Publicity shy, their money, according to a December 2017 report in Quartz, is spent on Breitbart, Cambridge Analytica, a machine gun company and a horse farm in Florida.
‘I did not participate in this decision,’ Matze wrote.
‘I understand that those who now control the company have made some communications to employees and other third parties that have unfortunately created confusion and prompted me to make this public statement.’
‘Over the past few months, I’ve met constant resistance to my product vision, my strong belief in free speech and my view of how the Parler site should be managed.
‘For example, I advocated for more product stability and what I believe is a more effective approach to content moderation,’ Matze wrote.
‘Over the past few weeks, I have worked endless hours and fought constant battles to get the Parler site running but at this point, the future of Parler is no longer in my hands.
Mercer, whom Matze blamed for his firing, is the daughter of Robert Mercer, a hedge fund manager and the co-founder of the now-defunct political data-analysis firm Cambridge Analytica.
In November she revealed that she had been financing the new app.
‘John and I started Parler to provide a neutral platform for free speech, as our founders intended, and also to create a social media environment that would protect data privacy,’ she said.
‘The ever increasing tyranny and hubris of our tech overlords demands that someone lead the fight against data mining, and for the protection of free speech online.
‘That someone is Parler, a beacon to all who value their liberty, free speech, and personal privacy.’
The app rocketed into the spotlight after conservatives flocked to the site, when they were forced from Twitter. Before it went offline, according to Parler, the service had about 15 million total users.
John Matze’s memo to staff
On January 29, 2021, the Parler board controlled by Rebekah Mercer decided to immediately terminate my position as CEO of Parler. I did not participate in this decision.
I understand that those who now control the company have made some communications to employees and other third parties that have unfortunately created confusion and prompted me to make this public statement.

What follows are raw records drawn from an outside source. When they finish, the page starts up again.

(** ** What the mutations call *)

(** X13: a mutation touches its own document and its own audit log, and
    nothing else: a create only writes to its collection and to the log
    collection; an update only reads (plainly) and updates the document of
    the input's id and writes to the log collection; a delete only reads
    (plainly) and deletes the document of the id and writes to the log
    collection. *)
Theorem mutations_stay_on_target {St : Type} (be : Backend St)
    (cfg : UseFirebaseConfig) (c : string) :
  (forall opts data,
     emits (create_event c (resolveLogName cfg c))
           (useAddDocument_mutationFn be cfg c opts data))
  /\ (forall opts data,
        emits (update_event (be_doc be c (get data "id")) (resolveLogName cfg c))
              (useUpdateDocument_mutationFn be cfg c opts data))
  /\ (forall opts id,
        emits (delete_event (be_doc be c (VStr id)) (resolveLogName cfg c))
              (useDeleteDocument_mutationFn be cfg c opts id)).
Proof.
  split; [|split].
  - intros opts data. unfold useAddDocument_mutationFn.
    repeat emits_step; simpl; auto.
  - intros opts data. unfold useUpdateDocument_mutationFn.
    repeat emits_step; simpl; auto.
  - intros opts id. unfold useDeleteDocument_mutationFn.
    repeat emits_step; simpl; auto.
Qed.

(** ** The order of the calls *)

(** X14: in the modes other than cache-first a read is one call, to the
    read function of the mode (server-only: the server; cache-only: the
    cache; default: the plain read), and the call's outcome is the
    result. *)
Theorem single_call_modes {St : Type} (be : Backend St) (mode : PreferCacheMode)
    (w : World St) :
  mode <> CacheFirst ->
  (forall q,
     getDocsByMode be q mode w
     = (fst (be_getDocs be (mode_source mode) q (store w)),
        {| store := snd (be_getDocs be (mode_source mode) q (store w));
           trace := trace w ++ [EGetDocs (mode_source mode) q
                                  (fst (be_getDocs be (mode_source mode) q (store w)))] |}))
  /\ (forall ref,
        getDocByMode be ref mode w
        = (fst (be_getDoc be (mode_source mode) ref (store w)),
           {| store := snd (be_getDoc be (mode_source mode) ref (store w));
              trace := trace w ++ [EGetDoc (mode_source mode) ref
                                     (fst (be_getDoc be (mode_source mode) ref (store w)))] |})).
Proof.
  intros Hmode. split; intros x; destruct mode; try done; simpl;
    first [apply getDocsFrom_run | apply getDocFrom_run].
Qed.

Over the past few months, I’ve met constant resistance to my product vision, my strong belief in free speech and my view of how the Parler site should be managed. For example, I advocated for more product stability and what I believe is a more effective approach to content moderation.
I have worked endless hours and fought constant battles to get the Parler site running but at this point, the future of Parler is no longer in my hands.
I want to thank the Parler employees, the people on Parler and Parler supporters for their tireless work and devotion to the company. They are an amazing group of diverse, hardworking and talented individuals and I have the utmost respect for them. Many of them have become my second family.
After that, I’ll be looking for new opportunities where my technical acumen, vision and the causes I am passionate about will be required and respected.
I want to thank all the people of Parler that supported me and the platform. This has been the true American Dream: an idea from a living room to a company of considerable value.
I’m not saying goodbye, just so long for now.